BEGIN AVAILABLE DATA

(** What the convolution sees of a pixel of a lifted terrain, reflected
    border included. *)
Lemma pix_raise_terrain (c : R) (dem : ndarray2) (u v : Z) :
  rectangular dem → (0 < nrows dem)%nat → (0 < ncols dem)%nat →
  pix (raise_terrain c dem) u v = pix dem u v + c.
Proof.
  intros Hrect Hr Hc. unfold pix.
  assert (Hn : nrows (raise_terrain c dem) = nrows dem)
    by (unfold nrows, raise_terrain; apply length_map).
  assert (Hm : ncols (raise_terrain c dem) = ncols dem).
  { unfold ncols, raise_terrain. destruct dem; [reflexivity |]. cbn. apply length_map. }
  rewrite Hn, Hm.
  pose proof (reflect_lt (nrows dem) u Hr) as Hu.
  pose proof (reflect_lt (ncols dem) v Hc) as Hv.
  set (i := reflect (nrows dem) u) in *. set (j := reflect (ncols dem) v) in *.
  unfold at2, raise_terrain.
  rewrite (nth_indep _ [] (map (fun e => e + c) [])) by (rewrite length_map; exact Hu).
  rewrite map_nth.
  rewrite (nth_indep _ 0 (0 + c))
    by (rewrite length_map, (rectangular_row dem i Hrect Hu); exact Hv).
  apply (map_nth (fun e => e + c)).
Qed.

Ltac sum_kernel :=
  unfold convolution3, Rsum;
  cbn [map list_prod app fold_right fst snd];
  repeat match goal with
  | |- context [kernel_entry ?k ?a ?b] =>
      let v := eval vm_compute in (kernel_entry k a b) in
      change (kernel_entry k a b) with v
  end.

(** Both kernels sum to zero, so lifting the terrain changes neither
    convolution. *)
Lemma convolution3_raise_terrain (k : kernel) (c : R) (dem : ndarray2) (i j : Z) :
  k = dx_kernel ∨ k = dy_kernel →
  rectangular dem → (0 < nrows dem)%nat → (0 < ncols dem)%nat →
  convolution3 k (raise_terrain c dem) i j = convolution3 k dem i j.
Proof.
  intros Hk Hrect Hr Hc. destruct Hk as [-> | ->]; sum_kernel;
    rewrite !(pix_raise_terrain c dem) by assumption; ring.
Qed.
(** The timeout of a tracked request: when its callback runs and the
    request is still pending, the entry goes and one [proxy:timeout] event
    is emitted; the callback is then spent. *)
Lemma tracked_request_times_out message source now later pm rule :
  _rules pm = Some rule → timers pm = [] →
  (now + timeout (options rule) <= later)%Z →
  let t := (requestId message, (now + timeout (options rule))%Z) in
  let pm1 := _trackProxyRequest message source now pm in
  ∃ pm2, fire t later pm1 = Some pm2 ∧
         _activeProxies pm2 !! requestId message = None ∧
         events pm2 = events pm ++
           [{| ev_name := "proxy:timeout";
               ev_message := "Proxy request " +:+ requestId message +:+ " timed out" |}] ∧
         fire t later pm2 = None.
Proof.
  intros Hr Ht Hle. unfold _trackProxyRequest, fire. simpl.
  rewrite Hr, Ht. simpl. rewrite decide_True by done. simpl.
  apply Z.leb_le in Hle. rewrite Hle.
  rewrite lookup_insert_eq. eexists. split; [reflexivity|]. simpl.
  by rewrite lookup_delete_eq.
Qed.

End WithServer.

Section Repository.
Context {App : Type}.
(** [this._helios.starlings] is the server's [StarlingsManager]. *)
Variable starlings : Registry.StarlingsManager App.
Variable send : Ref -> Outgoing -> Res unit.

(** [StarlingsManager] defines no [has]: calling it is a [TypeError]. *)
Definition registry_has : Key -> Res bool :=
  λ _, Throw "this._helios.starlings.has is not a function".

Definition registry_get : Key -> option Ref :=
  λ k, Registry.get k starlings.


(** With the server's own registry [handleProxy] cannot get past target
    resolution. *)
Lemma handleProxy_own_registry message source start now finish pm :
  (Proxy.handleProxy registry_has registry_get send
     message source start now finish pm).2 = Ok false.
Proof.
  unfold Proxy.handleProxy.
  destruct (forward_outcome registry_has registry_get send message source
              start now finish
              (with_metrics (add_active 1) (with_metrics count_total pm)))
    as [[Hok _] | [_ (pm' & msg & Hf & _)]].
  - by destruct Hok as (? & ? & ? & _ & _ & _ & _ & Hhas & _).
  - by rewrite Hf.
Qed.

End Repository.

(** *** The failing case *)


Definition any_rule : Rule :=
  {| handler := λ _ _, Ok (Registry.KHandle 1);
     options := {| allowRequests := true; allowNotifications := true;
                   timeout := 30000 |} |}.

Definition tracking_X : ProxyManager :=
  _trackProxyRequest {| type := "request"; requestId := "X"; payload := VNull |}
    {| source_id := "p1" |} 0
    (setRule (Some any_rule) initial).1.

Definition response_X : Message :=
  {| type := "response"; requestId := "X"; payload := VStr "done" |}.


End ProxyFacts.

(** ** Registration: namespaces are written once *)

Module RegistrationFacts.
Import States StatesQueries.

Section Registration.
Context {App : Type}.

END AVAILABLE DATA

TRY IT: Lines containing the word "reflexivity" are to be pulled from the records and copied.

EXERCISE RESPONSE:
  { unfold ncols, raise_terrain. destruct dem; [reflexivity |]. cbn. apply length_map. }
  rewrite lookup_insert_eq. eexists. split; [reflexivity|]. simpl.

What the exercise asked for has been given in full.